Setor produtivo vive expectativa por exceções ao tarifaço americano; entenda
Empresas e entidades do setor produtivo aguardam uma definição da lista de exceções ao tarifaço dos Estados Unidos contra o Brasil.
Termina hoje o prazo pros Estados Unidos decidirem se vão aplicar as tarifas de 25% contra os produtos brasileiros, e a expectativa é de um anúncio oficial nas próximas horas.

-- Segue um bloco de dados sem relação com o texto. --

(** * clipper-ai: from an edit specification to the ffmpeg command

    A shallow embedding of the export path of [server.js]
    ([secondsToFFmpeg], [buildFFmpegFilters] and the handler of
    [POST /api/export-clip]) and the properties of it stated in the
    specification.

    Conventions of the embedding.
    - A JavaScript string is a [string]; template literals are [++].
    - A JavaScript number is the exact rational it denotes ([Q]); the
      arithmetic of the source is exact here, binary64 rounding is not
      modelled.  A field that may be [undefined] or [null] is an [option].
    - An array built by [push] is a list threaded through the pushes.
    - A thrown exception is the [Throw] case of [Completion].
    - What the handler asks of Node (the file system, the clock, the path
      library) is a [Runtime] record; what it does to the outside world (the
      processes it starts) is the log returned next to the response. *)

From Stdlib Require Import ZArith QArith Qabs Qround String Ascii List Bool.
From Stdlib Require Import Lia Lqa Sorted Permutation.
Import ListNotations.

Open Scope string_scope.

(** ** JavaScript strings *)

(** The three characters the drawtext escaping is about, and the double quote
    of the shell words. *)
Definition backslash : ascii := "\"%char.
Definition squote : ascii := "'"%char.
Definition colon : ascii := ":"%char.
Definition dquote : ascii := "034"%char.

Definition str (c : ascii) : string := String c EmptyString.

(** [s.replace(/c/g, r)] for a one-character pattern [c]: every occurrence,
    left to right; [r] holds no [$], so it is inserted as it is. *)
Fixpoint replace_all (c : ascii) (r : string) (s : string) : string :=
  match s with
  | EmptyString => EmptyString
  | String a s' =>
      if Ascii.eqb a c then r ++ replace_all c r s'
      else String a (replace_all c r s')
  end.

(** [s.replace("c", r)] with a string pattern: the first occurrence only. *)
Fixpoint replace_first (c : ascii) (r : string) (s : string) : string :=
  match s with
  | EmptyString => EmptyString
  | String a s' =>
      if Ascii.eqb a c then r ++ s' else String a (replace_first c r s')
  end.

(** [" ".repeat(n)] for a one-character string. *)
Fixpoint repeat_char (c : ascii) (n : nat) : string :=
  match n with
  | O => EmptyString
  | S n' => String c (repeat_char c n')
  end.

(** [s.padStart(n, "c")]. *)
Definition padStart (n : nat) (c : ascii) (s : string) : string :=
  repeat_char c (n - String.length s) ++ s.

(** [arr.join(sep)]. *)
Fixpoint join (sep : string) (l : list string) : string :=
  match l with
  | [] => EmptyString
  | [s] => s
  | s :: rest => s ++ sep ++ join sep rest
  end.

(** [s.split(":")]. *)
Fixpoint split_on (c : ascii) (s : string) : list string :=
  match s with
  | EmptyString => [EmptyString]
  | String a s' =>
      if Ascii.eqb a c then EmptyString :: split_on c s'
      else match split_on c s' with
           | [] => [str a]
           | p :: ps => String a p :: ps
           end
  end.

(** Truthiness of a string: [Boolean(s)]. *)
Definition truthy_string (s : string) : bool :=
  match s with EmptyString => false | _ => true end.

(** [arr.filter(Boolean)] on an array of strings. *)
Definition filter_Boolean (l : list string) : list string :=
  filter truthy_string l.

(** ** The text escaping of the drawtext entries

    [t.text.replace(/\\/g, "\\\\").replace(/'/g, "\\'").replace(/:/g, "\\:")] *)
Definition escapeText (text : string) : string :=
  replace_all colon (String backslash (str colon))
    (replace_all squote (String backslash (str squote))
       (replace_all backslash (String backslash (str backslash)) text)).

(** What the escaping is meant to do, one character at a time. *)
Definition escape_char (c : ascii) : string :=
  if Ascii.eqb c backslash then String backslash (str backslash)
  else if Ascii.eqb c squote then String backslash (str squote)
  else if Ascii.eqb c colon then String backslash (str colon)
  else str c.

Fixpoint escape_each (s : string) : string :=
  match s with
  | EmptyString => EmptyString
  | String c s' => escape_char c ++ escape_each s'
  end.



(** ** JavaScript numbers *)

Open Scope Q_scope.

(** [Math.floor], and the truncation toward zero behind [%] and ffmpeg's
    [trunc]. *)
Definition Math_floor (q : Q) : Q := inject_Z (Qfloor q).

Definition Qtrunc (q : Q) : Z :=
  if Qle_bool 0 q then Qfloor q else Qceiling q.

(** [a % b]: the remainder has the sign of [a]. *)
Definition js_rem (a b : Q) : Q := a - b * inject_Z (Qtrunc (a / b)).

Definition Math_max (a b : Q) : Q := if Qle_bool a b then b else a.
Definition Math_min (a b : Q) : Q := if Qle_bool a b then a else b.

(** [x !== y] and [Boolean(x)] on numbers. *)
Definition num_neq (a b : Q) : bool := negb (Qeq_bool a b).
Definition truthy_num (a : Q) : bool := num_neq a 0.

(** The decimal digit [d], for [0 <= d < 10]. *)
Definition digit (d : Z) : ascii := ascii_of_nat (48 + Z.to_nat d).

(** The [k] low decimal digits of [n], most significant first. *)
Fixpoint digits_fixed (k : nat) (n : Z) : string :=
  match k with
  | O => EmptyString
  | S k' => digits_fixed k' (n / 10) ++ str (digit (n mod 10))
  end.

(** The decimal numeral of a natural number, without leading zeros. *)
Fixpoint show_digits (fuel : nat) (n : Z) : string :=
  match fuel with
  | O => EmptyString
  | S fuel' =>
      if (n <? 10)%Z then str (digit n)
      else show_digits fuel' (n / 10) ++ str (digit (n mod 10))
  end.

Definition show_nat (n : Z) : string :=
  show_digits (S (Z.to_nat (Z.log2 n))) n.

(** The digits after the decimal point of [r/d], for [0 <= r < d], until the
    expansion ends. *)
Fixpoint frac_digits (fuel : nat) (r d : Z) : string :=
  match fuel with
  | O => EmptyString
  | S fuel' =>
      if (r =? 0)%Z then EmptyString
      else String (digit (r * 10 / d)) (frac_digits fuel' (r * 10 mod d) d)
  end.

A CBN procurou representantes de diversas áreas, como a indústria, setor de maquinários, áreas do agronegócio como mel e pescados, e a reação é praticamente unânime: todos aguardam um anúncio oficial, na expectativa de uma possível inclusão na lista de exceções.
O governo americano avalia duas sobretaxas: a voltada apenas ao Brasil; e outra de doze e meio por cento, aplicada também a mais de sessenta países por suposta falta de controle sobre produtos feitos com trabalho forçado.
Na avaliação do governo brasileiro, as duas medidas podem ser somadas e chegar a trinta e sete e meio por cento sobre parte das exportações.
Se for confirmado, o Ministério da Fazenda deve orientar o presidente Lula a aplicar a Lei de Reciprocidade, ou seja, retribuir a taxação.
A disputa é baseada na Seção 301 da Lei de Comércio dos Estados Unidos, que permite investigar práticas consideradas desleais ao comércio americano.
Washington acusa o Brasil de favorecer o Pix em detrimento de empresas de cartão dos Estados Unidos; impor barreiras ao etanol americano; falhar no combate ao desmatamento ilegal; demorar na análise de patentes; e adotar regras questionadas para plataformas digitais
O Brasil nega as acusações e diz que as medidas são injustas.
Ontem, auxiliares do presidente Lula se reuniram por videoconferência com Jamieson Greer, chefe do Escritório do Representante Comercial dos Estados Unidos, mas não houve acordo.
A Confederação Nacional da Indústria estima que as barreiras podem afetar mais de quatro mil produtos brasileiros, o equivalente a quinze bilhões de dólares.
Entre os itens na mira estão madeira, rochas ornamentais, máquinas, equipamentos, café solúvel e etanol de milho.
A Casa Branca, porém, deve anunciar exceções para evitar impacto nas cadeias produtivas americanas.
Devem ficar de fora carne bovina, frutas, sucos, café em grão, aeronaves e peças da Embraer, fertilizantes, medicamentos, minerais críticos e insumos industriais básicos.
Nos bastidores, o governo brasileiro ainda espera que uma eventual cobrança não comece de imediato e tenha prazo de transição.